Requirement — Return, word for word, only the lines of the data below that lie between the line with "Proof. unfold open_nofollow." and the line with "End Moments.", those two lines included.

[Stored items from a collection]
★ ★ ★ ★ ★ ★ ★

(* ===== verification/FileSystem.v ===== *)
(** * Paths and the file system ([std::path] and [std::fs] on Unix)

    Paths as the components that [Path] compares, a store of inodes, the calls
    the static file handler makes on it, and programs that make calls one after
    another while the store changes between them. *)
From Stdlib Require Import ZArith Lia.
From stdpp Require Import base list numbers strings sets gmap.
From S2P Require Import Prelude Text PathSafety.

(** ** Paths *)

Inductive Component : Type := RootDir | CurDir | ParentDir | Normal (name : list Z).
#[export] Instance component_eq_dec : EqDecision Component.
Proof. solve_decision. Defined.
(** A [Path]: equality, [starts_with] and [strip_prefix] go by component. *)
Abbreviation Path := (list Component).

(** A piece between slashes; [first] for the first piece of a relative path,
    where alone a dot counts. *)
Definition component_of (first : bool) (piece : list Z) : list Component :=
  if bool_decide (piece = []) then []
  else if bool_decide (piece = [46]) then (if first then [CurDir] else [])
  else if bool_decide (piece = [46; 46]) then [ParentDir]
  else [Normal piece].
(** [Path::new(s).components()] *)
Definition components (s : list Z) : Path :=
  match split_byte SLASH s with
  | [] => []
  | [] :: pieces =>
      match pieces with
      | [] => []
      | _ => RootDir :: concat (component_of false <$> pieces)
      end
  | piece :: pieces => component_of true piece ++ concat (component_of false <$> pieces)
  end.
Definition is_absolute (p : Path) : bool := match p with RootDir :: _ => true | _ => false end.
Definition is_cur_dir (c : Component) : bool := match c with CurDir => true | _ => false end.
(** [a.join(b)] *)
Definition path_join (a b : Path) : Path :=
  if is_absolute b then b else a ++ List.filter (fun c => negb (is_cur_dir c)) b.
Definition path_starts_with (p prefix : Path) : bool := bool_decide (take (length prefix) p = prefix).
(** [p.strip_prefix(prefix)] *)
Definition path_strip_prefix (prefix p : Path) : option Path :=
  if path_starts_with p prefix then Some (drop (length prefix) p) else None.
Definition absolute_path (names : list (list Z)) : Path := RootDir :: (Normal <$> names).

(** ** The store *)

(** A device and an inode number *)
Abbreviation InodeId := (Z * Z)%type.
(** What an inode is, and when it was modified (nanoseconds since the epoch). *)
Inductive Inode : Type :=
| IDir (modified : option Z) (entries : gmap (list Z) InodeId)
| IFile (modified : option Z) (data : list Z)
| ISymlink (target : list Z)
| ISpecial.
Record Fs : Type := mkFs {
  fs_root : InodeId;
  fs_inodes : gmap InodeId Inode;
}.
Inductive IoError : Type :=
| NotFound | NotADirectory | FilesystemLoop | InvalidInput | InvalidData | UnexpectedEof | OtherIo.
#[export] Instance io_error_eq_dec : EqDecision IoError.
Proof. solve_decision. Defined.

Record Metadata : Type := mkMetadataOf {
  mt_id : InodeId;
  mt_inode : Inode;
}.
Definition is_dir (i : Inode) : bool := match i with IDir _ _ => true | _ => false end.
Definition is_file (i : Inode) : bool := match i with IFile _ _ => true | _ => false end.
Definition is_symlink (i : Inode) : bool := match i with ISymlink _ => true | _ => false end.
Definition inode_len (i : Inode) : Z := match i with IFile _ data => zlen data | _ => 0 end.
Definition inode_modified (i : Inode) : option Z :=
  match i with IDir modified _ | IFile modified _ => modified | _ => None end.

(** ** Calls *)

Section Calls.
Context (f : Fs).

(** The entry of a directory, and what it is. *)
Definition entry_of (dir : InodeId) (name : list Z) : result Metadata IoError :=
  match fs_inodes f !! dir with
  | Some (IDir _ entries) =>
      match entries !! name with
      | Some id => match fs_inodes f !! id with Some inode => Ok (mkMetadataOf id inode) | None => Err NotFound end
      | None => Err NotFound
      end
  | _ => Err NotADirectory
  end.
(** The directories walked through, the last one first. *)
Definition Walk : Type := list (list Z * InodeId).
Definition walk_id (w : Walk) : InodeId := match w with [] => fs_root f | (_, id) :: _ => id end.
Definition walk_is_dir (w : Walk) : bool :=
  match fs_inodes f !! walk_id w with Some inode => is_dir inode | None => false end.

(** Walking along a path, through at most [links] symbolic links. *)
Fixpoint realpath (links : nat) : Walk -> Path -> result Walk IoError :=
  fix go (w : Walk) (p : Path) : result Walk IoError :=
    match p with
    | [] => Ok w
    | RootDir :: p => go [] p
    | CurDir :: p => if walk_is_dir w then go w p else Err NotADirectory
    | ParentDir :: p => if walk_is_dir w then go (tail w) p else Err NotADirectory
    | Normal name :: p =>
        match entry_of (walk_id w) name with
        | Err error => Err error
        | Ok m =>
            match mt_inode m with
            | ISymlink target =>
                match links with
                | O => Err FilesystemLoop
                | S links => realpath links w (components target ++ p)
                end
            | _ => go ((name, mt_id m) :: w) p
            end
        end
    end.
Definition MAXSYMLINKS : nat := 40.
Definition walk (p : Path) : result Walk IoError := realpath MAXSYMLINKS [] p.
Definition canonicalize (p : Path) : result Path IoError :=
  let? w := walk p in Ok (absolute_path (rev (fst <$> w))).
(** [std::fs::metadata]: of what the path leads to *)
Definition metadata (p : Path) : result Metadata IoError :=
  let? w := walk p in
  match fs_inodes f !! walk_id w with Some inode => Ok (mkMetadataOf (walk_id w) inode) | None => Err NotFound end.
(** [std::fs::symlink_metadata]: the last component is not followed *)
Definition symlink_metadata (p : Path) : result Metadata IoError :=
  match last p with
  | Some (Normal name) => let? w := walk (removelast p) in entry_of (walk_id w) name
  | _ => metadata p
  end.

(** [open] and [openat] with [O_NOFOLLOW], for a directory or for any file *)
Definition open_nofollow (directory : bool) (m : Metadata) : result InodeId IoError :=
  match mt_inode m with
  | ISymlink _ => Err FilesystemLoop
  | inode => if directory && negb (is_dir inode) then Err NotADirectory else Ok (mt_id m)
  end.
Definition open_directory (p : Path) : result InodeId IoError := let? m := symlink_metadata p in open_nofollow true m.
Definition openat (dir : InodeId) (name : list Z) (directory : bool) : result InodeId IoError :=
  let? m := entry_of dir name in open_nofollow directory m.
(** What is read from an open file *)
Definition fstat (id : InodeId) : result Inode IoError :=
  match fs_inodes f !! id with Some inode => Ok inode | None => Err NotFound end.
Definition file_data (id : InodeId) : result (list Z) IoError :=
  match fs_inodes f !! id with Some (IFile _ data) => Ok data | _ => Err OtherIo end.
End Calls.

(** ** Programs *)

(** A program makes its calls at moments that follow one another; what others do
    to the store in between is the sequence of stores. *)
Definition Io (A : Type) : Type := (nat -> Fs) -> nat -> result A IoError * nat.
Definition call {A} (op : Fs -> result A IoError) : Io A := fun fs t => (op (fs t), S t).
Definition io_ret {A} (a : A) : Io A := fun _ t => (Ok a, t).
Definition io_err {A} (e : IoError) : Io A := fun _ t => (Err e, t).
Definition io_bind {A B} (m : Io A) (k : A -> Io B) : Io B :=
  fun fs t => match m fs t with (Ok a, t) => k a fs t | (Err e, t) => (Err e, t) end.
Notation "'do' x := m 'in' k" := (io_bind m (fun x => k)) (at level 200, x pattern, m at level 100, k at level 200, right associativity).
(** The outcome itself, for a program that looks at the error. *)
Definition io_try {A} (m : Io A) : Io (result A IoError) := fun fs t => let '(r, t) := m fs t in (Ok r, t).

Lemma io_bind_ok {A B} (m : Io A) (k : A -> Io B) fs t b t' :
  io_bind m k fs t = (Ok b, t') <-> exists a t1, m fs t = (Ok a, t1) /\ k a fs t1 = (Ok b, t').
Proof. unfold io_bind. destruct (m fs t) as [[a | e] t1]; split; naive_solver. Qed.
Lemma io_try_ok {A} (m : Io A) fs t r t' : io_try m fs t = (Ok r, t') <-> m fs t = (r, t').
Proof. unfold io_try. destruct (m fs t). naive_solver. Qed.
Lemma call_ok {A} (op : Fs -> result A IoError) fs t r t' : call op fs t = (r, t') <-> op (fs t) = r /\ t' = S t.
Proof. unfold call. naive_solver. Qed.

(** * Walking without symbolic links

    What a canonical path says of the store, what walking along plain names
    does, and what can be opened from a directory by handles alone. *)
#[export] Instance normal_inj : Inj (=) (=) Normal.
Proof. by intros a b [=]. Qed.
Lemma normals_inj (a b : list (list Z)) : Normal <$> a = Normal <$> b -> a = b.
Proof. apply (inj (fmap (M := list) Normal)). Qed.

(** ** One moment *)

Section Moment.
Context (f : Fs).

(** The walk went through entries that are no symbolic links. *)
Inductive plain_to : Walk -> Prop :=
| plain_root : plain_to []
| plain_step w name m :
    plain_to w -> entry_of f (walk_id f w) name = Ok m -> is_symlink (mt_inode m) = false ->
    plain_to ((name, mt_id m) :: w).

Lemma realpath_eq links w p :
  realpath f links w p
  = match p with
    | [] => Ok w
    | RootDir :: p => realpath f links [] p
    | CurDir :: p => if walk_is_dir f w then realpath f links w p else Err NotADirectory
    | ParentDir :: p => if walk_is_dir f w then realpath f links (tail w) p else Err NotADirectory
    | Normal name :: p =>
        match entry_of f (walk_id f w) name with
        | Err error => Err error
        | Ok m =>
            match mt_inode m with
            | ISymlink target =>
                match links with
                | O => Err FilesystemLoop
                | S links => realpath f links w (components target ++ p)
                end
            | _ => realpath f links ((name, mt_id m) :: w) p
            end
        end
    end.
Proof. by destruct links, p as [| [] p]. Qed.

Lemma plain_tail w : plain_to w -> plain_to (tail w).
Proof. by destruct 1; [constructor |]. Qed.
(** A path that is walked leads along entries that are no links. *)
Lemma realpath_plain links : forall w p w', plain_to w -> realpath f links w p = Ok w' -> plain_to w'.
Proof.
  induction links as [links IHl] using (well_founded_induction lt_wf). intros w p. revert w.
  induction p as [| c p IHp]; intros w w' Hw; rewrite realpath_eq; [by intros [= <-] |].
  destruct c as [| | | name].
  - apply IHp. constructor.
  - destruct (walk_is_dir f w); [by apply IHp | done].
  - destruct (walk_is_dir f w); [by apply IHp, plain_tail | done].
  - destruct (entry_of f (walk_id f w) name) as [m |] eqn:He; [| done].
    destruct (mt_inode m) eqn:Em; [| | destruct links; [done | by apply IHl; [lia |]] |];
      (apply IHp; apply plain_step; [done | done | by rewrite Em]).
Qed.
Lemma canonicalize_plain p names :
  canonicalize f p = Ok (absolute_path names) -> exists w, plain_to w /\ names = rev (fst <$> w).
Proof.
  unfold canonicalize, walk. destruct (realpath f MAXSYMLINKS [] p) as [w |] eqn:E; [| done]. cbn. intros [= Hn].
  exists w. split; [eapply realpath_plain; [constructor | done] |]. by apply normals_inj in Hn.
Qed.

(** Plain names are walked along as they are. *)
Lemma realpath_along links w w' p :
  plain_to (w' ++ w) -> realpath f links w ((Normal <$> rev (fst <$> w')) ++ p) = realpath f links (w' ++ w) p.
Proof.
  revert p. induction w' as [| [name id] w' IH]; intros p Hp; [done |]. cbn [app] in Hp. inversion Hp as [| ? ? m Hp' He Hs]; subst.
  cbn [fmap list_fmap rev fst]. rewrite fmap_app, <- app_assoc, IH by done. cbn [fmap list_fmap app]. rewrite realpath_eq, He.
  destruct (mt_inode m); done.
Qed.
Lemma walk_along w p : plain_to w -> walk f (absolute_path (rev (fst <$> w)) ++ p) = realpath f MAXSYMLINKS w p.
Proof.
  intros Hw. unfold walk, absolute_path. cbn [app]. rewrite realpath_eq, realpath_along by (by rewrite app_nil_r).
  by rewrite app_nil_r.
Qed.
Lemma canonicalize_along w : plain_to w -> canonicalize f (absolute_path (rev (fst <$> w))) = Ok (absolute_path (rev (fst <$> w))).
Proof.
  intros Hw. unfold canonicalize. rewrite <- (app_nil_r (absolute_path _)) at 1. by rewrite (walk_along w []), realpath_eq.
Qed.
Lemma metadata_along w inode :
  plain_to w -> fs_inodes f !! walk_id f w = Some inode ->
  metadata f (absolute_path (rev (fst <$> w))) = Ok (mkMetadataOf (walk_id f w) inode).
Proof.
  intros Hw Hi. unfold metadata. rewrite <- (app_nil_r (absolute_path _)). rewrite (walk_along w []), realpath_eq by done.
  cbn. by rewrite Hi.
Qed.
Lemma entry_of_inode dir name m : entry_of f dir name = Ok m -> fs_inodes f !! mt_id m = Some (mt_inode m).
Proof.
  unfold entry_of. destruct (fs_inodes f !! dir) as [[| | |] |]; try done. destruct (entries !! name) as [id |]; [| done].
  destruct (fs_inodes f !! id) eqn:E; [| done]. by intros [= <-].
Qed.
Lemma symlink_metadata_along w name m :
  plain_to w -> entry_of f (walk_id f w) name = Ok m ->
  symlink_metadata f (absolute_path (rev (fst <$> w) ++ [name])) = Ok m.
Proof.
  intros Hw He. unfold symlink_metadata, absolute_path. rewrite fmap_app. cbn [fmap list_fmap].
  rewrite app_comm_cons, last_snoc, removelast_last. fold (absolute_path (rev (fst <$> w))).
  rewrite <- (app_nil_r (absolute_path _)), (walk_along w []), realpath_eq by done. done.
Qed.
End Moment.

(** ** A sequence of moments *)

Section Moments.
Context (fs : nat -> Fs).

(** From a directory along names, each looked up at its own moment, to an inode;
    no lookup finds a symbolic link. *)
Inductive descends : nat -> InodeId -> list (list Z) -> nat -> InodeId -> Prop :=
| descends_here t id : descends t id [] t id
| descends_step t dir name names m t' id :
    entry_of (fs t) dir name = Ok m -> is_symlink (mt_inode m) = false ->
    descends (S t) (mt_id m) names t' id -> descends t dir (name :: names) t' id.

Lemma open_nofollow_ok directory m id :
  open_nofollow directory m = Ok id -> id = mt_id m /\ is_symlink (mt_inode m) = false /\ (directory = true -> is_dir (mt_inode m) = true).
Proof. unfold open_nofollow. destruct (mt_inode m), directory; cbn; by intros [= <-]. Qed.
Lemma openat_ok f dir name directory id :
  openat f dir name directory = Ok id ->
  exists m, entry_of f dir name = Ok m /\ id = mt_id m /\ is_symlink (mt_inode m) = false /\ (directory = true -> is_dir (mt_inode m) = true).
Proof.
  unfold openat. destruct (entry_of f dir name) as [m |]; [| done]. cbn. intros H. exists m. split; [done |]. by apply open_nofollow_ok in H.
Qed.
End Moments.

★ ★ ★ ★ ★ ★ ★

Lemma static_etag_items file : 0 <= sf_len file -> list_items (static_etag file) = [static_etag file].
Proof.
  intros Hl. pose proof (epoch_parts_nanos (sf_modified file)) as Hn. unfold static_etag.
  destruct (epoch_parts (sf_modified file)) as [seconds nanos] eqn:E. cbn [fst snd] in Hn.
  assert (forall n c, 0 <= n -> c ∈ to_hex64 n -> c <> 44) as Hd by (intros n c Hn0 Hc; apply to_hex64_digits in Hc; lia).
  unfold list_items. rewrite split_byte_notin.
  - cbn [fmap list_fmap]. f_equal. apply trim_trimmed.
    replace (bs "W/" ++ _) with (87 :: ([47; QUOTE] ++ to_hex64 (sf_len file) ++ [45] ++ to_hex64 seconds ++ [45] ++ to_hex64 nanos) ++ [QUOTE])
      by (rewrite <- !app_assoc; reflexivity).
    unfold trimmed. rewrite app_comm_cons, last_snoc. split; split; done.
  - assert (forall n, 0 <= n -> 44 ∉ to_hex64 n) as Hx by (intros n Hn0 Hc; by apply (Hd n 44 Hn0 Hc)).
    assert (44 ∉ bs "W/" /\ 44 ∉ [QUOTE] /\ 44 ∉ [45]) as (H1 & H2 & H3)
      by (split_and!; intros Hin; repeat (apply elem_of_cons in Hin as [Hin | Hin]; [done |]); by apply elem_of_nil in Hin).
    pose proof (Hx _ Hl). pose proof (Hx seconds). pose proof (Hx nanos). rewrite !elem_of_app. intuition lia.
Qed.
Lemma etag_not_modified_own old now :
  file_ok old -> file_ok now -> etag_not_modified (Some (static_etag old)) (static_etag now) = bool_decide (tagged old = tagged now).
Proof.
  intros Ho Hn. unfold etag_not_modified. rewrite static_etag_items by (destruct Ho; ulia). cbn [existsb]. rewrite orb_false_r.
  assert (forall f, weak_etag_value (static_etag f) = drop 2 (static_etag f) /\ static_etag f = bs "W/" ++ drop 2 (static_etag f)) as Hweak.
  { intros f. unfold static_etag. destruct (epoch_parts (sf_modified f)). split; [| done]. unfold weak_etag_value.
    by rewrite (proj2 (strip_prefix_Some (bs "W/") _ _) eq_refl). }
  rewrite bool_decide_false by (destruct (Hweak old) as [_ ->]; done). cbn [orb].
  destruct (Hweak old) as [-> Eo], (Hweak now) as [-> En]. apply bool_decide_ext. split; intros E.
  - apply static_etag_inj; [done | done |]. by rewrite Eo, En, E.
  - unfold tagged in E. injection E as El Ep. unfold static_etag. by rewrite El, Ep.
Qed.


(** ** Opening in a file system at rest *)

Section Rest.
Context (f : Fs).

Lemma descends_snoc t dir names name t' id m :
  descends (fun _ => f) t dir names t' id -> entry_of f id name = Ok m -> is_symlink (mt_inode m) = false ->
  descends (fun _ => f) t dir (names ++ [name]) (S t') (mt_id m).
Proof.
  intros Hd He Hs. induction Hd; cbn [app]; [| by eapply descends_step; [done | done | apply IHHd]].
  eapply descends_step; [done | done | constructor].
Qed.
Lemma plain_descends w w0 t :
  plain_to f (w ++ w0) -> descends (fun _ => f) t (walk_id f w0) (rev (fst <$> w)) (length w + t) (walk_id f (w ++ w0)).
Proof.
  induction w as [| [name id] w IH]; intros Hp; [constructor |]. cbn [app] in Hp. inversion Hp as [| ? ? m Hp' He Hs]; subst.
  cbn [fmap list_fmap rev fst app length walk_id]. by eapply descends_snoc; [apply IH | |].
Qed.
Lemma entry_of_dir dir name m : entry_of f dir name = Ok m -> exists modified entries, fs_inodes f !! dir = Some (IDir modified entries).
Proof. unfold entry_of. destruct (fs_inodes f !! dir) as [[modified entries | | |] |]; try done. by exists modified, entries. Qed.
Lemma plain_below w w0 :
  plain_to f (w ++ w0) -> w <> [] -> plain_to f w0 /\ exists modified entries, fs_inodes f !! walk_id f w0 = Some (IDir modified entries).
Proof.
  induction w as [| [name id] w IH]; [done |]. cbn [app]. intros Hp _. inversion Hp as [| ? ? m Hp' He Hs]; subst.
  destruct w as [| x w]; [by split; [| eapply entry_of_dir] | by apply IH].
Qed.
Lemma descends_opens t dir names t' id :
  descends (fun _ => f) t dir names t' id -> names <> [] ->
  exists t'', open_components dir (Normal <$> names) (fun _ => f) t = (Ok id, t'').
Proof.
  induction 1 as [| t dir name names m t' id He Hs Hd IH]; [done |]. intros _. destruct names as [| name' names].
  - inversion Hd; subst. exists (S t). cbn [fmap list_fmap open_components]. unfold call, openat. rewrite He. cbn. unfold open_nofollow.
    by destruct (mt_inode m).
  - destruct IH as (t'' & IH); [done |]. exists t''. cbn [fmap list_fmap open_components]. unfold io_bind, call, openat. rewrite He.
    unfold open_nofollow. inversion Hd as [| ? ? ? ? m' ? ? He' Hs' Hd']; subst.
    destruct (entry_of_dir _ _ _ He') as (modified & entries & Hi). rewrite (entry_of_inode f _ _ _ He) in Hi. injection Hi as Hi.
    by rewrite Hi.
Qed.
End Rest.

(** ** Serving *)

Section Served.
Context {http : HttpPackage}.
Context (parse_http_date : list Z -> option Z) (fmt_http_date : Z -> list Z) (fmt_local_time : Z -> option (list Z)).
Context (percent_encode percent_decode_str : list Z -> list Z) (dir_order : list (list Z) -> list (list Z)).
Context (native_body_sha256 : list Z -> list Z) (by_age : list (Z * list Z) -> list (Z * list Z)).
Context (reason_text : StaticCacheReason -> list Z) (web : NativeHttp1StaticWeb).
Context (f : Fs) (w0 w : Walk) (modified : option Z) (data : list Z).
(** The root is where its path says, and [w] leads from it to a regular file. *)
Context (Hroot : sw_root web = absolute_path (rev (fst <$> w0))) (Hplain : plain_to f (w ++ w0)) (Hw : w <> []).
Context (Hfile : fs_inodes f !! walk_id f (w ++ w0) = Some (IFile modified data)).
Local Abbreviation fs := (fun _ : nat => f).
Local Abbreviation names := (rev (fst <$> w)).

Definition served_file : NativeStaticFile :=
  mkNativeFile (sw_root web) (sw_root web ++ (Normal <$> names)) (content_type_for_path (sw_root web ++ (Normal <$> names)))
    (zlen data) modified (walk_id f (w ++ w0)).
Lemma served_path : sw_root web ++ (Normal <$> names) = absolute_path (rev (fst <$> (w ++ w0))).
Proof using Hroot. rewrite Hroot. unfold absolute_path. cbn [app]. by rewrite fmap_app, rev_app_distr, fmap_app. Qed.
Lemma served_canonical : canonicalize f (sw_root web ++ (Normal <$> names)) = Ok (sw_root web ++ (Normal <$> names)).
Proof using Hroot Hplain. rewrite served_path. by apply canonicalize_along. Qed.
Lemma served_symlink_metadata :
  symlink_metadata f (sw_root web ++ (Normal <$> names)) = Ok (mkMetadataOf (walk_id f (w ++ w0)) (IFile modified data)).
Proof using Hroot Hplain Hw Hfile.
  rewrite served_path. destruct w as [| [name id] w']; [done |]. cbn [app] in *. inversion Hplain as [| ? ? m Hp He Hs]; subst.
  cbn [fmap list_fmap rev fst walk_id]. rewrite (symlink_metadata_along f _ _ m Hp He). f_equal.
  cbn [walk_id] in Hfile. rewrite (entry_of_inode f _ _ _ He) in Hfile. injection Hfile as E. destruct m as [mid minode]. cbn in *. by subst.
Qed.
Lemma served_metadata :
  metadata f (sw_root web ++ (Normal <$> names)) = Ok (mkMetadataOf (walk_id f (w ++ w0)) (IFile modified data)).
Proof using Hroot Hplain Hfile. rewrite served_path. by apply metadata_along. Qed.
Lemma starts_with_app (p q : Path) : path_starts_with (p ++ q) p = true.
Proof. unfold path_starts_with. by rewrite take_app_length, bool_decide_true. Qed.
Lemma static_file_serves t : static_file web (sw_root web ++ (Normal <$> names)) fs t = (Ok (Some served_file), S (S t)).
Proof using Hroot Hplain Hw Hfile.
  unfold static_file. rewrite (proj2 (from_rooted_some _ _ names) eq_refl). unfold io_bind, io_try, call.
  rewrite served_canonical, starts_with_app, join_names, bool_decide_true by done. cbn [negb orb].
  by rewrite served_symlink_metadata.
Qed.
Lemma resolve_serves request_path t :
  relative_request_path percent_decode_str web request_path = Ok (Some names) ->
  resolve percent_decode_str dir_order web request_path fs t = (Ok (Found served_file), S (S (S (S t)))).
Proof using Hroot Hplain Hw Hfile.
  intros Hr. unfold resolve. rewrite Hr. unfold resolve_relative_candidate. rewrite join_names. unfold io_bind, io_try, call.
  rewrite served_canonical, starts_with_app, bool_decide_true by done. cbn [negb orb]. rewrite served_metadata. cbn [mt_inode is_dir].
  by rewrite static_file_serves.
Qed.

★ ★ ★ ★ ★ ★ ★

The completed task —
Proof. unfold open_nofollow. destruct (mt_inode m), directory; cbn; by intros [= <-]. Qed.
Lemma openat_ok f dir name directory id :
  openat f dir name directory = Ok id ->
  exists m, entry_of f dir name = Ok m /\ id = mt_id m /\ is_symlink (mt_inode m) = false /\ (directory = true -> is_dir (mt_inode m) = true).
Proof.
  unfold openat. destruct (entry_of f dir name) as [m |]; [| done]. cbn. intros H. exists m. split; [done |]. by apply open_nofollow_ok in H.
Qed.
End Moments.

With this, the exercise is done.